1945'ten itibaren Filistin sorununa belirleyici bir güç olarak Amerika Birleşik Devletleri katılmıştır. Yahudileri destekleyen Amerika'nın İngiltere üzerine baskıları, İngiltere Dışişleri Bakanı Bevin'in 1945'in sonlarında Anglo-Amerikan Araştırma Komisyonu'nu kurmasına neden olmuştur. Bu komisyon Filistin'le siyasi bağlantısı olmayan 6 Amerikalı ve 6 İngiliz görevliden oluşturulmuştu. Avrupa ve Ortadoğu'da araştırmalarda bulunan komisyon, 22 Nisan 1946'da raporunu Amerika Başkanı Truman'a sundu. Rapor, "Filistin'in ne saf Arap toprağı ne de Yahudi toprağı olamaz; Filistin'in Yahudi veya Arap devleti olması ne adildir ne de uygulanabilir; Araplar Yahudilere, Yahudiler Araplara egemen olmamalı" tezini savunmuştur. Ayrıca komisyon bölünmeyi de tavsiye etmemiştir.

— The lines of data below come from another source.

Lemma rows_nodup s m : represents s m -> NoDup (gw_address <$> rows (gs_table s)).
Proof.
  intros H. replace (gw_address <$> rows (gs_table s)) with ((map_to_list (gs_table s)).*1);
    [apply NoDup_fst_map_to_list|].
  unfold rows. rewrite <-list_fmap_compose. apply list_fmap_ext. intros i [a w] Hi. cbn.
  apply list_elem_of_lookup_2, elem_of_map_to_list in Hi.
  by destruct (represents_row s m a w H Hi) as (v & _ & -> & _).
Qed.

Lemma rows_represented s m w :
  represents s m -> w ∈ rows (gs_table s) ->
  gs_table s !! gw_address w = Some w /\ exists v, m !! gw_address w = Some v /\ view w = Some v.
Proof.
  intros H [a Ha]%elem_of_rows. destruct (represents_row s m a w H Ha) as (v & Hv & <- & Hw). eauto.
Qed.

(** The report as a whole, when the database reads and when it does not. *)
Lemma report_sim env peers s m :
  represents s m ->
  let out := record_active_gas_wallet env peers s in
  out.1 <> Panic /\ gs_secrets out.2 = gs_secrets s /\
  (exists m', represents out.2 m' /\ pool_step (OpReport env peers) m m') /\
  (pe_all env = true -> (forall a, pe_mark env a = true) ->
   represents out.2 (map_imap (fun a v => Some (report_view (pe_now env a) peers v)) m)).
Proof.
  intros H. unfold record_active_gas_wallet, get_all_gas_wallets, query, mbind, eff_bind.
  destruct (pe_all env); cbn zeta;
    [|cbn; split_and!; [done|done| |done]; exists m; split; [done|];
      intros a; destruct (m !! a); constructor; auto].
  destruct (report_all_run env peers (rows (gs_table s)) s) as (Hp & Hs & Hout & Hin & Hall).
  { by eapply rows_nodup. }
  { intros w Hw. destruct (rows_represented s m w H Hw) as (? & v & _ & ?). eauto. }
  cbn zeta in *. set (s' := (report_all env peers (rows (gs_table s)) s).2) in *.
  assert (forall a, gs_table s !! a = None -> gs_table s' !! a = None) as Hnone.
  { intros a Ha. rewrite Hout; [done|]. intros (w & -> & Hw)%list_elem_of_fmap.
    apply (rows_represented s m w H) in Hw as [Hw _]. congruence. }
  split_and!; [done|done| |].
  - exists (map_imap (fun a v => (gs_table s' !! a) ≫= view) m). split.
    + intros a. rewrite map_lookup_imap. specialize (H a).
      destruct (gs_table s !! a) as [w|] eqn:Hw; inversion H as [? v [<- Hv]|]; subst; cbn;
        [|rewrite Hnone by done; constructor].
      destruct (Hin w ltac:(apply elem_of_rows; eauto)) as [-> | ->]; cbn.
      * rewrite Hv. by constructor.
      * destruct (report_row_view env peers w v Hv) as [? Hv']. rewrite Hv'. by constructor.
    + intros a. rewrite map_lookup_imap. destruct (m !! a) as [v|] eqn:Hv; cbn; [|constructor].
      destruct (represents_rev s m a v H Hv) as (w & Hw & <- & Hvw).
      destruct (Hin w ltac:(apply elem_of_rows; eauto)) as [-> | ->]; cbn.
      * rewrite Hvw. constructor. auto.
      * destruct (report_row_view env peers w v Hvw) as [? ->]. constructor. auto.
  - intros _ Hm a. rewrite map_lookup_imap. specialize (H a).
    destruct (gs_table s !! a) as [w|] eqn:Hw; inversion H as [? v [<- Hv]|]; subst; cbn;
      [|rewrite Hnone by done; constructor].
    rewrite Hall by (auto; apply elem_of_rows; eauto).
    destruct (report_row_view env peers w v Hv) as [? Hv']. by constructor.
Qed.

(** *** Creation and registration *)
Lemma represents_insert s s' m a w v :
  represents s m -> gw_address w = a -> view w = Some v ->
  gs_table s' = <[a := w]> (gs_table s) -> represents s' (<[a := v]> m).
Proof. intros H Ha Hv Ht. unfold represents. rewrite Ht. by apply map_Forall2_insert_2. Qed.

Lemma create_sim env s m :
  represents s m ->
  exists m', represents (create_gas_wallet env s).2 m' /\ pool_step (OpCreate env) m m'.
Proof.
  intros H. unfold create_gas_wallet, add_gas_wallet, mbind, eff_bind, on_table.
  destruct (gs_table s !! ce_address env) as [w|] eqn:Hw; [exists m; cbn; auto|].
  assert (m !! ce_address env = None) as Hm.
  { specialize (H (ce_address env)). rewrite Hw in H. by inversion H. }
  destruct (ce_db env); cbn; [|by eauto].
  exists (<[ce_address env := Idle]> m). split; [|by auto].
  apply (represents_insert s _ m _ (wallet_new (ce_address env))); [done..|].
  unfold create_secrets_manager_entry. cbn. by repeat case_match; simplify_eq/=.
Qed.

Lemma order_by_status_live l :
  l <> [] -> (forall w, w ∈ l -> gw_status w = "active" \/ gw_status w = "pending") ->
  order_by_status l <> [].
Proof.
  intros Hne Hl. assert (exists x, x ∈ order_by_status l) as [x Hx]; [|by intros Heq; rewrite Heq in Hx; set_solver].
  destruct (decide (Exists (fun w => gw_status w = "active") l)) as [[w [Hw Ha]]%Exists_exists | Hno].
  - exists w. apply list_elem_of_filter. split; [|done]. apply Forall_forall. intros v Hv.
    rewrite Ha. by destruct (Hl v Hv) as [-> | ->].
  - destruct l as [|w l]; [done|]. exists w. apply list_elem_of_filter. split; [|set_solver].
    apply Forall_forall. intros v Hv.
    assert (forall x, x ∈ w :: l -> gw_status x = "pending") as Hp.
    { intros x Hx. destruct (Hl x Hx) as [Ha|]; [|done]. destruct Hno. apply Exists_exists. eauto. }
    rewrite !Hp by set_solver. done.
Qed.

Section Register.
Context `{RO : RowOrder GasWallet} (tol top : f64).

Lemma find_live_spec up p s m r s' :
  represents s m -> find_live_gas_wallet_for_peer up p s = (r, s') ->
  s' = s /\ match r with
            | Ok (Some w) => exists v, gs_table s !! gw_address w = Some w /\
                               m !! gw_address w = Some v /\ view w = Some v /\ holder v = Some p
            | Ok None => forall a v, m !! a = Some v -> holder v <> Some p
            | Err _ => up = false
            | Panic => False
            end.
Proof.
  intros H. unfold find_live_gas_wallet_for_peer, query. intros [= <- <-]. split; [done|].
  destruct up; [|done]. destruct (first_row _) as [w|] eqn:Hf.
  - apply first_row_in in Hf. unfold order_by_status in Hf.
    apply list_elem_of_filter in Hf as [_ [[Hs Hp] Hf]%list_elem_of_filter].
    destruct (rows_represented s m w H Hf) as (Hw & v & Hm & Hv). exists v. split_and!; try done.
    apply view_status in Hv as [(_ & q & t & ? & _ & ->) | [(_ & q & t & ? & _ & ->) | (? & _)]]; cbn; congruence.
  - apply first_row_none in Hf. intros a v Hm Hh.
    destruct (represents_rev s m a v H Hm) as (w & Hw & Ha & Hv).
    revert Hf. apply order_by_status_live.
    + intros Hnil. apply (not_elem_of_nil w). rewrite <-Hnil. apply list_elem_of_filter.
      split; [|apply elem_of_rows; eauto].
      apply view_status in Hv as [(-> & q & t & -> & _ & ->) | [(-> & q & t & -> & _ & ->) | (_ & _ & ->)]];
        cbn in Hh; by simplify_eq.
    + intros x [[Hx _] Hr]%list_elem_of_filter.
      destruct (rows_represented s m x H Hr) as (_ & v' & _ & Hv').
      by apply view_status in Hv' as [(? & _) | [(? & _) | (? & _)]]; auto.
Qed.

Lemma find_inactive_spec up s m r s' :
  represents s m -> find_inactive_gas_wallet up s = (r, s') ->
  s' = s /\ r <> Panic /\ match r with
            | Ok w => gs_table s !! gw_address w = Some w /\ m !! gw_address w = Some Idle
            | _ => up = true -> forall a, m !! a <> Some Idle
            end.
Proof.
  intros H. unfold find_inactive_gas_wallet, query. intros [= <- <-]. split; [done|].
  destruct up; [|done]. destruct (first_row _) as [w|] eqn:Hf; cbn; (split; [done|]).
  - apply first_row_in, list_elem_of_filter in Hf as [Hs Hf].
    destruct (rows_represented s m w H Hf) as (Hw & v & Hm & Hv). split; [done|].
    apply view_status in Hv as [(? & _) | [(? & _) | (_ & _ & ->)]]; cbn in *; congruence.
  - apply first_row_none in Hf. intros _ a Hm.
    destruct (represents_rev s m a Idle H Hm) as (w & Hw & Ha & Hv).
    apply (not_elem_of_nil w). rewrite <-Hf. apply list_elem_of_filter.
    split; [|apply elem_of_rows; eauto].
    by apply view_status in Hv as [(_ & ? & ? & _ & _ & ?) | [(_ & ? & ? & _ & _ & ?) | (? & _)]].
Qed.

(** After the wallet is settled: the key is fetched and the pool refilled. *)
Definition deliver_key (env : register_env) (w : GasWallet) : M string :=
  secret_value ← get_secret (rg_secret env) (gas_wallet_secret_name (gw_address w));
  _ ← refill_gas_wallets tol (rg_refill env) top;
  mret secret_value.

Lemma deliver_key_run env w s1 :
  same_pool s1 (deliver_key env w s1).2 /\
  forall k, (deliver_key env w s1).1 = Ok k -> gs_secrets s1 !! gas_wallet_secret_name (gw_address w) = Some k.
Proof.
  unfold deliver_key, get_secret, mbind, eff_bind.
  destruct (rg_secret env); cbn; [|done].
  destruct (gs_secrets s1 !! _) as [k|]; cbn; [|done].
  pose proof (refill_same tol (rg_refill env) top s1) as Hr.
  destruct (refill_gas_wallets _ _ _ s1) as [[] s2]; cbn in *; split; [done| |done| |done|]; naive_solver.
Qed.

(** A row set active for a peer is held by the peer from then on. *)
Lemma set_active_run env p w v s m :
  represents s m -> gs_table s !! gw_address w = Some w -> m !! gw_address w = Some v ->
  let out := mark_gas_wallet_active (rg_mark env) (rg_now env) (gw_address w) p s in
  gs_secrets out.2 = gs_secrets s /\
  ((out.1 = Ok tt /\ represents out.2 (<[gw_address w := Held p (rg_now env)]> m)) \/
   ((exists e, out.1 = Err e) /\ out.2 = s /\ rg_mark env = false)).
Proof.
  intros H Hw Hm. cbn zeta. rewrite mark_active_eq. unfold on_table.
  destruct (rg_mark env); cbn; (split; [done|]); [|eauto]. left. split; [done|].
  by apply (represents_insert s _ m _ (set_active (rg_now env) p w)), alter_insert_row.
Qed.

Komisyonun tespitine göre, bağımsız Filistin devleti veya devletleri işleyemez ve Dünya barışını tehdit ettiği gibi, iç mücadeleyle de sonuçlanacaktır. Komisyon ayrıca 1940'tan beri uygulanan Yahudilerin toprak satın alması sınırlanmasından vazgeçilmesini önermiş ve Avrupa'dan, yerlerinden çıkarılan 100 bin Yahudi'nin Filistin'e göç etmesine izin verilmesini istemiştir.5 Sonuç olarak Komisyon, Birleşmiş Milletler vesayet rejiminin işlemesine kadar, Filistin'in İngiltere'nin yönetiminde kalmasını önermiştir.6 Amerika'nın Filistin sorununa ilgisi 1880'li yılara kadar uzanmasına rağmen bu komisyonla birlikte Amerikalılar Filistin sorununun doğrudan taraflarından biri haline gelmişlerdir. İngiltere Dışişleri Bakanı Bevin, Amerika'nın 100 bin Yahudi'nin Filistin'e yerleştirilmesindeki ısrarını ve Amerika'nın Yahudi göçüne koyduğu kotayı, Amerika'nın New York'ta daha fazla Yahudi istememesi olarak yorumlamıştır.7 Anglo-Amerikan Raporu'na İngilizler, Araplar ve Yahudiler farklı nedenlerle tepki gösterdiler ve reddettiler. İngiltere Başbakanı Atlee, 1 Mayıs 1946'da Avam Kamarası'nda yaptığı konuşmada, Yahudilerin İngiliz hedeflerine yönelik saldırıları durmadıkça ve Filistin'de Yahudilerin ve Arapların silahsızlandırılması sağlanmadıkça 100 bin Yahudi'yi Filistin'e kabul etmeyeceğini açıklamıştır. İngiliz basını da Amerika'yı şiddetle eleştirirken, Amerikan Kamuoyu ve Amerikan Yahudileri, İngiltere Dışişleri Bakanı Bevin'e şiddetli tepki gösteriyordu.